El jovencito nos pidió un par de explicaciones, nos devolvió los pasaportes y nos dejó pasar. Y durante las cinco horas siguientes, hasta las 4 de la madrugada de ese domingo de primavera, estuve en la terraza de un edificio de tres pisos que hoy no sería capaz de encontrar en un mapa, hablando con novelistas y periodistas y poetas y profesores de literatura y asistiendo, como tantas otras veces, a mi propia ignorancia: por más informado que uno se sienta, por más periódicos y libros que haya consumido y creído vagamente entender, nada reemplaza la conversación de cuerpo presente para tomarle la medida a la vida de los otros. He olvidado muchas conversaciones de esa madrugada y no he vuelto a ver a mis interlocutores, y por eso no sé nombrar al periodista palestino que, contestando de buena gana a mis preguntas impertinentes, me dijo una frase simple que se me ha quedado en la memoria. No recuerdo las palabras exactas, pero la sustancia venía a ser esta: Netanyahu es lo más peligroso que le ha pasado a Palestina, pero no se quedará para siempre. Salvo que ocurra una catástrofe, un 11 de septiembre, no se quedará para siempre.
No dejo de pensar en esa conversación: pues el 11 de septiembre ocurrió, por supuesto, y se llama 7 de octubre. Hace dos años asistíamos con horror a los ataques terroristas de Hamás, a la masacre y el secuestro de más 1.500 israelíes que no estaban combatiendo ni llevaban uniforme (ancianos y niños entre ellos), y comenzaba de inmediato la reacción previsible del país agredido; y en este tiempo la reacción previsible del país agredido se ha convertido en el más atroz espectáculo de crueldad que haya llevado a cabo un estado democrático en muchas décadas, y también en el mayor fracaso político y moral de eso que llamamos Occidente. En cuanto a Netanyahu, ya convertido en criminal de guerra y líder de un régimen de fanáticos cuya intención abierta es genocida, se ha visto arrastrado por sus propias decisiones a una posición insostenible, o solo sostenible mediante la violencia: huir hacia adelante entre las ruinas de Gaza y los cuerpos de 70.000 palestinos que no tenían por qué morir. Esto tiene en común Netanyahu con otros líderes de nuestro tiempo: quedarse en el poder es la única manera de liberarse de la cárcel.

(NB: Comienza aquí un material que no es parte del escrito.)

(** C3. [IsUserSystemdRunning] answers by the trimmed output of the status
    query.  A status that is not empty, not "running" and not "degraded"
    gives false and one diagnostic on standard error, which names the
    status when the status was read.  "running", when read, gives true and
    no diagnostic.  The empty status gives false and one diagnostic on
    standard error, which says that the daemon was not reached when the
    status was read. *)
Theorem status_classification
    (w : World) (output : string) (err : option error) :
  commands w statusCmd = (output, err) ->
  (strings_TrimSpace output <> "" ->
   strings_TrimSpace output <> "running" ->
   strings_TrimSpace output <> "degraded" ->
     valueOf (IsUserSystemdRunning w) = Returns false /\
     exists diagnostic : string,
       stderr (worldOf (IsUserSystemdRunning w)) =
         (stderr w ++ [diagnostic])%list /\
       (failedToRun err = false ->
          diagnostic = "Systemd reported an unexpected status: "
                       +:+ strings_TrimSpace output +:+ LF)) /\
  (failedToRun err = false ->
   strings_TrimSpace output = "running" ->
     valueOf (IsUserSystemdRunning w) = Returns true /\
     stderr (worldOf (IsUserSystemdRunning w)) = stderr w) /\
  (strings_TrimSpace output = "" ->
     valueOf (IsUserSystemdRunning w) = Returns false /\
     exists diagnostic : string,
       stderr (worldOf (IsUserSystemdRunning w)) =
         (stderr w ++ [diagnostic])%list /\
       (failedToRun err = false ->
          diagnostic = "Failed to reach user-level systemd daemon." +:+ LF)).
Proof.
  intros Hs. split; [|split].
  - intros He Hr Hd. destruct (failedToRun err) eqn:Hf.
    + rewrite (user_failed w _ _ Hs Hf). split; [reflexivity|].
      eexists. split; [reflexivity | discriminate].
    + rewrite (user_unexpected w _ _ Hs Hf Hr Hd He). split; [reflexivity|].
      eexists. split; reflexivity.
  - intros Hf Hr. rewrite (user_running w _ _ Hs Hf Hr). split; reflexivity.
  - intros He. destruct (failedToRun err) eqn:Hf.
    + rewrite (user_failed w _ _ Hs Hf). split; [reflexivity|].
      eexists. split; [reflexivity | discriminate].
    + rewrite (user_empty w _ _ Hs Hf He). split; [reflexivity|].
      eexists. split; reflexivity.
Qed.

Lemma status_classification_witness :
  (valueOf (IsUserSystemdRunning (statusWorld ("starting" +:+ LF, exit3)))
     = Returns false /\
   exists diagnostic : string,
     stderr (worldOf (IsUserSystemdRunning
                        (statusWorld ("starting" +:+ LF, exit3))))
       = (stderr (statusWorld ("starting" +:+ LF, exit3))
          ++ [diagnostic])%list /\
     (failedToRun exit3 = false ->
        diagnostic = "Systemd reported an unexpected status: "
                     +:+ strings_TrimSpace ("starting" +:+ LF) +:+ LF)) /\
  (valueOf (IsUserSystemdRunning (statusWorld ("running" +:+ LF, None)))
     = Returns true /\
   stderr (worldOf (IsUserSystemdRunning (statusWorld ("running" +:+ LF, None))))
     = stderr (statusWorld ("running" +:+ LF, None))).
Proof.
  split.
  - apply (proj1 (status_classification
             (statusWorld ("starting" +:+ LF, exit3))
             ("starting" +:+ LF) exit3 eq_refl));
      vm_compute; discriminate.
  - apply (proj1 (proj2 (status_classification
             (statusWorld ("running" +:+ LF, None))
             ("running" +:+ LF) None eq_refl)));
      reflexivity.
Defined.

(** C4. [IsRunningSystemd] answers the conjunction of the system-level
    check and the user-level probe, and when the system-level check says
    no it leaves the world as it found it: no subprocess is run and nothing
    is written. *)
Theorem IsRunningSystemd_short_circuit (w : World) :
  (exists a b : bool,
     valueOf (sdUtil_IsRunningSystemd w) = Returns a /\
     valueOf (IsUserSystemdRunning w) = Returns b /\
     valueOf (IsRunningSystemd w) = Returns (a && b)) /\
  (valueOf (sdUtil_IsRunningSystemd w) = Returns false ->
     IsRunningSystemd w = (Returns false, w) /\
     spawned (worldOf (IsRunningSystemd w)) = spawned w) /\
  (valueOf (sdUtil_IsRunningSystemd w) = Returns true ->
     IsRunningSystemd w = IsUserSystemdRunning w).
Proof.
  split; [|split].
  - destruct (user_returns w) as (b & w' & Hb).
    exists (booted w), b. split; [reflexivity|].
    split; [now rewrite Hb|].
    unfold IsRunningSystemd, bind, sdUtil_IsRunningSystemd.
    destruct (booted w); [now rewrite Hb | reflexivity].
  - intros H. injection H as Hb.
    unfold IsRunningSystemd, bind, sdUtil_IsRunningSystemd.
    rewrite Hb. split; reflexivity.
  - intros H. injection H as Hb.
    unfold IsRunningSystemd, bind, sdUtil_IsRunningSystemd.
    rewrite Hb. reflexivity.
Qed.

Ahora bien: he hablado del fracaso político y moral de Occidente, y quizá sea necesario aclarar a qué me refiero. Porque no estoy hablando solamente de la impotencia de nuestras instituciones, esas siglas que inventamos después de la Segunda Guerra y el Holocausto para tratar de que algo así no volviera a producirse; me refiero también a la grotesca utilización de la catástrofe de Gaza que han llevado a cabo partidos políticos y organizaciones ideológicas de todas partes del espectro: en esto, la miopía ética, el cinismo y la franca idiotez se han repartido de manera bastante equitativa. ¿Qué mundo grotesco es este, donde la derecha radical que ha sido siempre el hogar predilecto de los antisemitas y los negacionistas del Holocausto se ha convertido a sí misma en la mejor valedora de Israel y de los judíos? ¿En qué mundo grotesco estamos, si cierta izquierda se llena la boca con la defensa de los palestinos, pero, por razones puramente ideológicas, se niega a una palabra en favor de las víctimas ucranias de la agresión rusa? ¿Y no podemos ir más allá de nuestras lealtades tribales, de nuestras simpatías o antipatías, para condenar la barbarie del ejército israelí, la hambruna organizada, los cotidianos crímenes contra la humanidad que cometen Netanyahu y los suyos?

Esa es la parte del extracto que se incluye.